Army fraudsters get promoted
2008-07-11 09:51
Pretoria - Two senior army officers, who were implicated in exam fraud leading to one of the men being found guilty of fraud, will now be promoted to general.
The army has announced its list of 35 senior appointments and promotions for general.
Colonel N Yengeni, brother of the former ANC chief whip Tony Yengeni, and other students were suspected of copying each other's work in 1999.
Colonel Sithabiso Mahlobo, former Commanding Officer of the Joint Support Base in Durban, was found guilty of exam fraud and demoted to the rank of major in 2002. The military appeal court later commuted the punishment and he was made a lieutenant colonel.
As brigadier general, Mahlobo will become the commanding officer of the 46th SA Brigade in Johannesburg - one of the army's two brigades involved in peacekeeping operations overseas.
Colonel Yengeni on July 1 became general in the army's corporate services.
Senior command and staff course
He was one of 14 senior officers who were suspected of copying down one another's work while completing their senior command and staff course in 1999.
After an investigation into their alleged transgressions, the college decided against giving them their course certificates.
The students then had a lawyer's letter delivered to the Minister of Defence, Mosiuoa Lekota, in which he was threatened with court action should the students not receive their certificates.
The army awarded the certificates to the great dismay of the rest of the students. At the time, it was alleged that the group had all been earmarked for positions of command and had to pass the course to receive their promotions.
Mahlobo and two other senior officers were found guilty of copying one another's work two years later.
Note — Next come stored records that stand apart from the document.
(* ===== verification/Acquisition.v ===== *)
(** * Acquisition: [src/src/acquisition.rs], the bounded restart-safe walk over one channel *)

From S2P Require Import Prelude Text External Store Tx Revisions Provider.

Record acquisition_request := AcquisitionRequest {
  aq_run : uuid;
  aq_channel : uuid;
  aq_username : string;
  aq_window_start : string;
  aq_window_end : string;
  aq_max_pages : nat;
  aq_page_size : nat }.

Record acquisition_report := AcquisitionReport {
  ar_pages : nat;
  ar_revisions : nat;
  ar_partial : bool }.

Module AcquisitionError.
Inductive t := Unavailable | Deferred.
#[export] Instance eq_dec : EqDecision t.
Proof. solve_decision. Defined.
End AcquisitionError.
Export (hints) AcquisitionError.

Definition MAX_BODY : nat := 16384.
Definition I64_MIN : Z := - 2 ^ 63.
Definition second : Z := 1000000.

(** [proved_range] *)
Definition proved_range (page : provider_page) (requested_before : option Z)
    : option proved_id_range :=
  match page_next page with
  | None => Some (ProvedIdRange I64_MIN requested_before)
  | Some _ =>
      match post_message_id <$> page_posts page with
      | [] => None
      | id :: ids => Some (ProvedIdRange (foldr Z.min id ids) requested_before)
      end
  end.

(** [usize::try_from] and [i64::try_from] *)
Definition usize_of (n : Z) : option nat := if 0 <=? n then Some (Z.to_nat n) else None.
Definition i64_of_nat (n : nat) : option Z :=
  if Z.of_nat n <? 2 ^ 63 then Some (Z.of_nat n) else None.

(** The wait of a checkpoint: the provider's, between one second and one hour, else five minutes. *)
Definition lease_seconds (retry_after : option Z) : Z :=
  match retry_after with
  | Some wait => Z.max 1 (Z.min 3600 wait)
  | None => 300
  end.

(** Where a walk stands. *)
Record position := Position { at_before : option Z; at_pages : nat; at_revisions : nat }.

(** How the page loop ends: with a report of its own, or at its exit. *)
Inductive walked := Returned (r : acquisition_report) | LoopLeft (p : position).

(** One page more leaves fewer to read; and finitely many are left, computably so. *)
Lemma fewer_left {pages max : nat} : (pages < max)%nat → (max - S pages < max - pages)%nat.
Proof. lia. Qed.

Definition finitely_left : well_founded lt := Acc_intro_generator 12 lt_wf.

Section Acquisition.
Context `{External}.

Definition Unavailable : AcquisitionError.t := AcquisitionError.Unavailable.
Definition Deferred : AcquisitionError.t := AcquisitionError.Deferred.

(** [acquisition_kind] *)
Definition acquisition_kind (channel : uuid) : string := ("acquisition:" +:+ uuid_text channel)%string.

Definition lease_key (q : acquisition_request) : string * uuid :=
  (acquisition_kind (aq_channel q), aq_run q).

(** [AcquisitionEngine::checkpoint] *)
Definition checkpoint_lease (q : acquisition_request) (p : position) (state : string)
    (retry_after : option Z) : M AcquisitionError.t unit :=
  holder ← now_v7;
  pages ← lift (ok_or Unavailable (i64_of_nat (at_pages p)));
  revisions ← lift (ok_or Unavailable (i64_of_nat (at_revisions p)));
  sql Unavailable (λ now d,
    Ok (tt, with_leases d (<[lease_key q :=
      LeaseRow holder now (now + lease_seconds retry_after * second)
        (Some (Checkpoint (at_before p) pages revisions state))]> (leases d)))).

(** [AcquisitionEngine::resume] *)
Definition resume (q : acquisition_request) : M AcquisitionError.t position :=
  stored ← sql Unavailable (λ now d, Ok ((λ l, (l, now <? lease_expires_at l)) <$> leases d !! lease_key q, d));
  match stored with
  | None => mret (Position None 0 0)
  | Some (l, wait_active) =>
      let state := ck_state <$> lease_checkpoint l in
      if bool_decide (state = Some "flood_wait") && wait_active then fail Deferred
      else
        pages ← lift (ok_or Unavailable (usize_of (from_option ck_pages 0 (lease_checkpoint l))));
        revisions ← lift (ok_or Unavailable (usize_of (from_option ck_revisions 0 (lease_checkpoint l))));
        if bool_decide (state = Some "completed")
        then mret (Position None (aq_max_pages q) revisions)
        else mret (Position (lease_checkpoint l ≫= ck_before) pages revisions)
  end.

(** [parse_window], in nanoseconds *)
Definition parse_window (q : acquisition_request) : result AcquisitionError.t (Z * Z) :=
  start ← ok_or Unavailable (jiff_parse (aq_window_start q));
  end_ ← ok_or Unavailable (jiff_parse (aq_window_end q));
  Ok (start, end_).

(** [AcquisitionEngine::resolve] *)
Definition resolve (pv : provider) (q : acquisition_request) (username : string) (p : position)
    : M AcquisitionError.t (pv_channel pv) :=
  match pv_resolve pv username with
  | Some (Ok channel) => mret channel
  | Some (Err (ProviderError.FloodWait wait)) =>
      _ ← checkpoint_lease q p "flood_wait" (Some wait);
      fail Deferred
  | Some (Err _) | None => fail Unavailable
  end.

(** The observation [store_page] appends for one post. *)
Definition observation (q : acquisition_request) (username : string) (post : provider_post)
    : observed_revision :=
  ObservedRevision (aq_channel q) (post_message_id post) (post_body post)
    ("https://t.me/" +:+ (username +:+ ("/" +:+ int_text (post_message_id post))))%string
    (post_published_at post) (aq_window_end q).

(** The posts [store_page] skips before it reads their instant. *)
Definition skipped (post : provider_post) : bool :=
  post_deleted post || (String.length (post_body post) =? 0)%nat
  || (MAX_BODY <? String.length (post_body post))%nat.

(** [AcquisitionEngine::store_page]: appended count, whether the window start was reached, and the
    set of seen observations. *)
Fixpoint store_page (q : acquisition_request) (username : string) (window : Z * Z)
    (posts : list provider_post) (stored : nat) (reached : bool) (seen : gset (Z * string))
    : M AcquisitionError.t (nat * bool * gset (Z * string)) :=
  match posts with
  | [] => mret (stored, reached, seen)
  | post :: posts' =>
      if skipped post then store_page q username window posts' stored reached seen
      else
        published ← lift (ok_or Unavailable (jiff_parse (post_published_at post)));
        if published <? window.1 then store_page q username window posts' stored true seen
        else if window.2 <=? published then store_page q username window posts' stored reached seen
        else
          let entry := (post_message_id post, sha256_digest_hex (post_body post)) in
          if bool_decide (entry ∈ seen) then store_page q username window posts' stored reached seen
          else
            _ ← on_err (λ _, Unavailable) (append (observation q username post));
            store_page q username window posts' (S stored) reached ({[entry]} ∪ seen)
  end.

Definition deleted_ids (page : provider_page) : list Z :=
  post_message_id <$> filter (λ post, post_deleted post = true) (page_posts page).

Definition present_ids (page : provider_page) : list Z :=
  post_message_id <$> filter (λ post, post_deleted post = false) (page_posts page).

(** [AcquisitionEngine::withdraw_absent] *)
Definition withdraw_absent (channel : uuid) (requested_before : option Z) (page : provider_page)
    : M AcquisitionError.t unit :=
  match proved_range page requested_before with
  | None => mret tt
  | Some proved =>
      gone ← on_err (λ _, Unavailable)
               (withdraw_missing channel proved (present_ids page) (deleted_ids page));
      if 0 <? wd_manifests gone then add_manifests (wd_manifests gone) else mret tt
  end.

(** One fetched page: stored, withdrawn from, and checkpointed; [pages += 1] is in the position the
    checkpoint records.  The walk's next cursor, revision count and seen observations. *)
Definition take_page (q : acquisition_request) (username : string) (window : Z * Z) (p : position)
    (seen : gset (Z * string)) (page : provider_page)
    : M AcquisitionError.t (option Z * nat * gset (Z * string)) :=
  '(stored, reached, seen) ← store_page q username window (page_posts page) 0 false seen;
  _ ← withdraw_absent (aq_channel q) (at_before p) page;
  let before := if reached : bool then None else page_next page in
  let revisions := (at_revisions p + stored)%nat in
  _ ← checkpoint_lease q (Position before (S (at_pages p)) revisions) "page_committed" None;
  mret (before, revisions, seen).

(** The body of the loop; [again] is the next iteration. *)
Definition page_body (pv : provider) (q : acquisition_request) (username : string)
    (channel : pv_channel pv) (window : Z * Z) (p : position) (seen : gset (Z * string))
    (again : option Z → nat → gset (Z * string) → M AcquisitionError.t walked)
    : M AcquisitionError.t walked :=
  match pv_fetch pv (at_pages p) channel (at_before p) (min (aq_page_size q) 100) with
  | Some (Ok page) =>
      '(before, revisions, seen) ← take_page q username window p seen page;
      match before with
      | None => mret (LoopLeft (Position None (S (at_pages p)) revisions))
      | Some _ => again before revisions seen
      end
  | Some (Err (ProviderError.FloodWait wait)) =>
      _ ← checkpoint_lease q p "flood_wait" (Some wait);
      fail Deferred
  | Some (Err _) | None =>
      if (0 <? at_pages p)%nat then
        _ ← checkpoint_lease q p "provider_unavailable" None;
        mret (Returned (AcquisitionReport (at_pages p) (at_revisions p) true))
      else fail Unavailable
  end.

(** The loop [while pages < request.max_pages].  It has no fuel: it recurs on the pages left to read,
    and the condition of the loop is what makes them fewer. *)
Fixpoint page_loop (pv : provider) (q : acquisition_request) (username : string)
    (channel : pv_channel pv) (window : Z * Z) (p : position) (seen : gset (Z * string))
    (left_ : Acc lt (aq_max_pages q - at_pages p)%nat) {struct left_} : M AcquisitionError.t walked :=
  match decide (at_pages p < aq_max_pages q)%nat with
  | right _ => mret (LoopLeft p)
  | left Hlt =>
      page_body pv q username channel window p seen (λ before revisions seen,
        page_loop pv q username channel window (Position before (S (at_pages p)) revisions) seen
          (Acc_inv left_ (fewer_left Hlt)))
  end.

(** The end of [execute] after its loop. *)
Definition close_walk (q : acquisition_request) (p : position)
    : M AcquisitionError.t acquisition_report :=
  let partial := bool_decide (is_Some (at_before p)) in
  _ ← checkpoint_lease q p (if partial then "page_limit" else "completed") None;
  mret (AcquisitionReport (at_pages p) (at_revisions p) partial).

(** [AcquisitionEngine::execute] *)
Definition execute (pv : provider) (q : acquisition_request)
    : M AcquisitionError.t acquisition_report :=
  p ← resume q;
  username ← lift (map_err (λ _, Unavailable) (parse_username (aq_username q)));
  channel ← resolve pv q username p;
  window ← lift (parse_window q);
  w ← page_loop pv q username channel window p ∅ (finitely_left _);
  match w with
  | Returned r => mret r
  | LoopLeft p' => close_walk q p'
  end.

(** What holds of every iteration holds of the loop. *)
Lemma page_loop_ind pv (q : acquisition_request) (username : string) (channel : pv_channel pv) (window : Z * Z)
    (P : position → gset (Z * string) → M AcquisitionError.t walked → Prop) :
  (∀ p seen, (aq_max_pages q ≤ at_pages p)%nat → P p seen (mret (LoopLeft p))) →
  (∀ p seen again, (at_pages p < aq_max_pages q)%nat →
     (∀ before revisions seen', P (Position before (S (at_pages p)) revisions) seen' (again before revisions seen')) →
     P p seen (page_body pv q username channel window p seen again)) →
  ∀ p seen left_, P p seen (page_loop pv q username channel window p seen left_).
Proof.
  intros Hexit Hbody. assert (∀ n p seen left_, (aq_max_pages q - at_pages p)%nat = n →
    P p seen (page_loop pv q username channel window p seen left_)) as Hall; [|by eauto].
  induction n as [n IH] using lt_wf_ind. intros p seen [f] Hn. simpl.
  destruct (decide (at_pages p < aq_max_pages q)%nat) as [Hlt|Hge]; [|apply Hexit; lia].
  apply Hbody; [done|]. intros before revisions seen'. eapply IH; [|reflexivity]. simpl. lia.
Qed.
End Acquisition.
Brigadier General Lenox Matyila, one of the other two, was initially sentenced to dismissal from the army, but it was later commuted to a lowering of rank.
During South Africa's first peacekeeping mission in the DRC in 2001, Mahlobo was involved in several disagreements with his subordinates. A special army conflict management team had to be sent in to sort things out.
Demotion, promotion
After Mahlobo's demotion in rank he was quickly again promoted to colonel and he will become Brigadier General from January 2009.
Brigadier General Piet Burger was in turn appointed Director: Peace Support in the Joint Operation Centre. He was put on compulsory leave a few years ago by the air force after he was held responsible for leaking information about a plane load of weapons for former president Jean-Bertrand Aristide in Haiti.
Burger was at the time in charge of air force command, the only place where the information could have been leaked from, an investigative team had found - although there was no proof to support the allegations.
Colonel Norman Minne, a veteran combat pilot, will be promoted to Brigadier General and Director of Air Force Acquisitions.
Military expert Helmoed-Römer Heitman said on Thursday that no officer who had been found guilty of an offence or fraud, belonged in the army.
"Appointing someone without integrity and who cannot be trusted to a commanding position is a slap in the face of any young, ambitious soldier."